Treatment of chronic pelvic pain in patients with endometriosis

Mauro Busacca

Department of Obstetrics and Gynecology, University of Milano, Via commenda 12, 20122 MIlano, Italy E-mail: mauro.busacca{at}unimi.it

Dear Sir,

We thank Dr Schattman for his interest in our article (Busacca et al., 2001Go) and his valuable comments. The use of post-operative medical therapies is an important and controversial issue in the management of patients with endometriosis. However, despite the lack of definitive scientific evidence, many physicians actually prescribe a short course of 3–6 months of GnRH analogue after surgery for advanced stages of the disease. In our study, we mainly investigated whether a routine use of this surgical/medical combined regimen in patients with symptomatic endometriosis stage III–IV may be justified. In particular, it has to be noted that only patients with moderate/severe pain complaints (dysmenorrhoea and/or deep dyspareunia and/or pelvic pain) were enrolled. We do agree with Dr Schattman that this inclusion criteria was not clearly stated in the manuscript.

Many of the interesting queries raised by Dr Schattman have been already discussed in the manuscript. We herein provide short answers to most of his comments. Pain scores of both groups were similar at baseline and, as previously stated, all patients reported moderate to severe pain symptoms. In our study, we were mostly interested in the percentage of patients who may benefit from this treatment, rather than in precisely quantifying the reduction in pain symptom score. Moreover, we think that quantifying this reduction may be clinically misleading.

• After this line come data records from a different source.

(** * Density-matrix state class of the Aer simulator

    A shallow embedding of
    [src/simulators/density_matrix/densitymatrix_state.hpp]: the class
    [AER::DensityMatrix::State<densmat_t>], which dispatches circuit
    operations onto a vectorised density-matrix buffer.

    The class is a template over the buffer type; the buffer, the classical
    register, the random-number engine, the result sink and the free helper
    functions of [Utils], [Chunk], [QV] and [Linalg] live in other headers.
    They appear here as interfaces (type classes), exactly the calls that the
    source makes on them.  Kernels and collaborators are taken to complete:
    an exception raised inside one of them is outside this file. *)

From Stdlib Require Import ZArith Lia PrimFloat Ascii Reals FunctionalExtensionality.
From stdpp Require Import base option list list_numbers sorting strings gmap.

Local Open Scope Z_scope.

(** ** Machine integers

    [uint_t] and [size_t] are 64-bit unsigned; a value is a [Z] in
    [0, 2^64) and every arithmetic operation of the source wraps. Shift
    counts of 64 or more are undefined in C++; the model wraps the
    mathematical result. *)

Abbreviation uint_t := Z.
Abbreviation reg_t := (list uint_t).

Definition wrap64 (z : Z) : uint_t := z mod 2 ^ 64.
Definition uadd (a b : uint_t) : uint_t := wrap64 (a + b).
Definition usub (a b : uint_t) : uint_t := wrap64 (a - b).
Definition umul (a b : uint_t) : uint_t := wrap64 (a * b).
Definition ushl (a s : uint_t) : uint_t := wrap64 (Z.shiftl a s).
Definition ushr (a s : uint_t) : uint_t := Z.shiftr a s.

(** [v.size()] *)
Definition usize {A} (v : list A) : uint_t := Z.of_nat (length v).

(** [v[i]] as an rvalue and [v[i] = x]: [None] when [i] is not an index of
    [v], which is undefined behaviour for [std::vector]. *)
Definition vec_at {A} (v : list A) (i : uint_t) : option A :=
  if bool_decide (0 ≤ i) then v !! Z.to_nat i else None.

Definition vec_set {A} (v : list A) (i : uint_t) (x : A) : option (list A) :=
  if bool_decide (0 ≤ i < usize v) then Some (<[Z.to_nat i := x]> v) else None.

(** ** Scalars: [double] and [std::complex<double>] *)

Record complex_t := Cplx { Re : float; Im : float }.
Abbreviation cvector_t := (list complex_t).
Abbreviation rvector_t := (list float).

Definition complex_of_real (x : float) : complex_t := Cplx x 0%float.
(** conversion of a (small) [int] to [double] *)
Fixpoint float_of_pos (p : positive) : float :=
  match p with
  | xH => 1%float
  | xO q => (2 * float_of_pos q)%float
  | xI q => (2 * float_of_pos q + 1)%float
  end.
Definition float_of_int (z : Z) : float :=
  match z with
  | Z0 => 0%float
  | Zpos p => float_of_pos p
  | Zneg p => PrimFloat.opp (float_of_pos p)
  end.
Definition complex_of_int (z : Z) : complex_t := complex_of_real (float_of_int z).
Definition C0 : complex_t := complex_of_real 0%float.
Definition C1 : complex_t := complex_of_real 1%float.
Definition Cadd (a b : complex_t) : complex_t :=
  Cplx (Re a + Re b)%float (Im a + Im b)%float.

(** [M_PI] of [math.h] *)
Definition M_PI : float := 0x1.921fb54442d18p+1%float.

(** [matrix<complex_t>]: dimensions and the column-major data array. *)
Record cmatrix_t := Matrix { GetRows : uint_t; GetColumns : uint_t; mat_data : cvector_t }.

(** [cmatrix_t(rows, cols)] and [cmatrix_t(rows, cols, false)]: a freshly
    allocated array of [rows * cols] cells. With [fill = false] the source
    leaves the cells indeterminate; the model puts zero there. *)
Definition cmatrix_new (rows cols : uint_t) : cmatrix_t :=
  Matrix rows cols (replicate (Z.to_nat (umul rows cols)) C0).

(** ** Operations ([framework/operations.hpp])

    The enumerations are declared outside this file. The enumerators the
    source names are listed; [other] stands for the rest. *)

Module OpType.
Inductive t :=
| gate | measure | reset | bfunc | barrier | qerror_loc
| matrix | diagonal_matrix | kraus | superop | roerror
| save_state | save_expval | save_expval_var | save_densmat
| save_probs | save_probs_ket | save_amps_sq
| set_statevec | set_densmat
| jump | mark
| other (tag : nat).
End OpType.

Module DataSubType.
Inductive t := single | c_single | average | c_average | other (tag : nat).
End DataSubType.

Record Op := mkOp {
  op_type : OpType.t;
  op_name : string;
  op_qubits : reg_t;
  op_params : cvector_t;
  op_int_params : reg_t;
  op_string_params : list string;
  op_mats : list cmatrix_t;
  op_memory : reg_t;
  op_registers : reg_t;
  op_save_type : DataSubType.t
}.

(** Allowed gates enum class *)
Module Gates.
Inductive t :=
| u1 | u2 | u3 | r | rx | ry | rz | id | x | y | z | h | s | sdg
| sx | sxdg | t_ | tdg | cx | cy | cz | swap | rxx | ryy | rzz | rzx
| ccx | cp | pauli | ecr.
End Gates.

(** Table of allowed gate names to gate enum class members *)
Definition gateset_ : gmap string Gates.t :=
  list_to_map
    [ ("delay", Gates.id); ("id", Gates.id); ("x", Gates.x); ("y", Gates.y);
      ("z", Gates.z); ("s", Gates.s); ("sdg", Gates.sdg); ("h", Gates.h);
      ("t", Gates.t_); ("tdg", Gates.tdg); ("x90", Gates.sx); ("sx", Gates.sx);
      ("sxdg", Gates.sxdg); ("r", Gates.r); ("rx", Gates.rx); ("ry", Gates.ry);
      ("rz", Gates.rz);
      ("p", Gates.u1); ("u1", Gates.u1); ("u2", Gates.u2); ("u3", Gates.u3);
      ("u", Gates.u3); ("U", Gates.u3);
      ("CX", Gates.cx); ("cx", Gates.cx); ("cy", Gates.cy); ("cz", Gates.cz);
      ("cp", Gates.cp); ("cu1", Gates.cp); ("swap", Gates.swap);
      ("rxx", Gates.rxx); ("ryy", Gates.ryy); ("rzz", Gates.rzz);
      ("rzx", Gates.rzx); ("ecr", Gates.ecr);
      ("ccx", Gates.ccx);
      ("pauli", Gates.pauli) ]%string.

(** OpSet of supported instructions *)
Definition StateOpSet_optypes : list OpType.t :=
  [ OpType.gate; OpType.measure; OpType.reset;
    OpType.barrier; OpType.bfunc; OpType.qerror_loc;
    OpType.roerror; OpType.matrix; OpType.diagonal_matrix;
    OpType.kraus; OpType.superop; OpType.set_statevec;
    OpType.set_densmat; OpType.save_expval; OpType.save_expval_var;
    OpType.save_densmat; OpType.save_probs; OpType.save_probs_ket;
    OpType.save_amps_sq; OpType.save_state; OpType.jump;
    OpType.mark ].
Definition StateOpSet_gates : list string :=
  [ "U"; "CX"; "u1"; "u2"; "u3"; "u"; "cx"; "cy"; "cz"; "swap";
    "id"; "x"; "y"; "z"; "h"; "s"; "sdg"; "t"; "tdg"; "ccx";
    "r"; "rx"; "ry"; "rz"; "rxx"; "ryy"; "rzz"; "rzx"; "p"; "cp";
    "cu1"; "sx"; "sxdg"; "x90"; "delay"; "pauli"; "ecr" ]%string.

(** ** Outcomes of a call

    A member function either returns, or leaves by [throw] (the source only
    throws [std::invalid_argument]), or steps outside defined behaviour
    (an element access past the end of a vector). The state reached is kept
    in both of the first two cases: an exception does not undo earlier
    writes. [OutOfFuel] belongs to the recursion bound of [apply_gate]. *)

Inductive exn := invalid_argument (what : string).

Inductive outcome (S A : Type) : Type :=
| Ok (a : A) (s : S)
| Throw (e : exn) (s : S)
| Undefined
| OutOfFuel.
Arguments Ok {S A} a s.
Arguments Throw {S A} e s.
Arguments Undefined {S A}.
Arguments OutOfFuel {S A}.

Definition M (S A : Type) : Type := S → outcome S A.

Definition ret {S A} (a : A) : M S A := λ s, Ok a s.
Definition bind {S A B} (m : M S A) (k : A → M S B) : M S B :=
  λ s, match m s with
       | Ok a s' => k a s'
       | Throw e s' => Throw e s'
       | Undefined => Undefined
       | OutOfFuel => OutOfFuel
       end.
Definition throw {S A} (e : exn) : M S A := λ s, Throw e s.
Definition undefined {S A} : M S A := λ _, Undefined.
Definition gets {S A} (f : S → A) : M S A := λ s, Ok (f s) s.
Definition modify {S} (f : S → S) : M S unit := λ s, Ok tt (f s).
(** an element access: defined only inside the vector *)
Definition access {S A} (o : option A) : M S A :=
  match o with Some a => ret a | None => undefined end.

With regards to other causes of pelvic pain symptoms that were excluded, they included orthopaedic, gastrointestinal and urologic diseases. Specialistic evaluations were performed when required. Finally, some patients underwent a psychological evaluation to exclude an important psychological origin of their complaints.

The surgical procedure primarily employed was the accurate excision of all endometriotic lesions, including endometriotic cysts. We did not use laser at all.

We did not think that the flare of gonadotrophin and rise of serum estradiol following the prescription of GnRH analogue during the menstrual cycle might have severely hampered the efficacy of the treatment. Nevertheless, we feel that the regimen proposed by Dr Schattman is interesting and might be suitable if physicians believe that a post-surgical course of GnRH is required.

In regard to the last point raised by Dr Schattman, the relationship between anatomic distribution and extension of endometriotic lesions on one hand and pain symptoms on the other is still a debated issue (Fedele et al., 1992Go). Moreover, the rationale of the post-surgical use of GnRH analogue is mostly to accomplish complete resection of lesions which were not visualized at surgical inspection. This situation is more likely to occur in advanced stages of the disease. Therefore, in our study, we decided to enroll only patients with endometriosis stage III–IV.

We appreciate the important comments from Dr Schattman that help the discussion regarding the important topic of the post-surgical therapy of endometriosis and we agree that this particular and controversial aspect requires further investigations.

References

Busacca, M., Somigliana, E., Bianchi, S. et al. (2001) Post-operative GnRH analogue treatment after conservative surgery for symptomatic endometriosis stage III–IV: a randomized controlled trial. Hum. Reprod., 11, 2399–2402.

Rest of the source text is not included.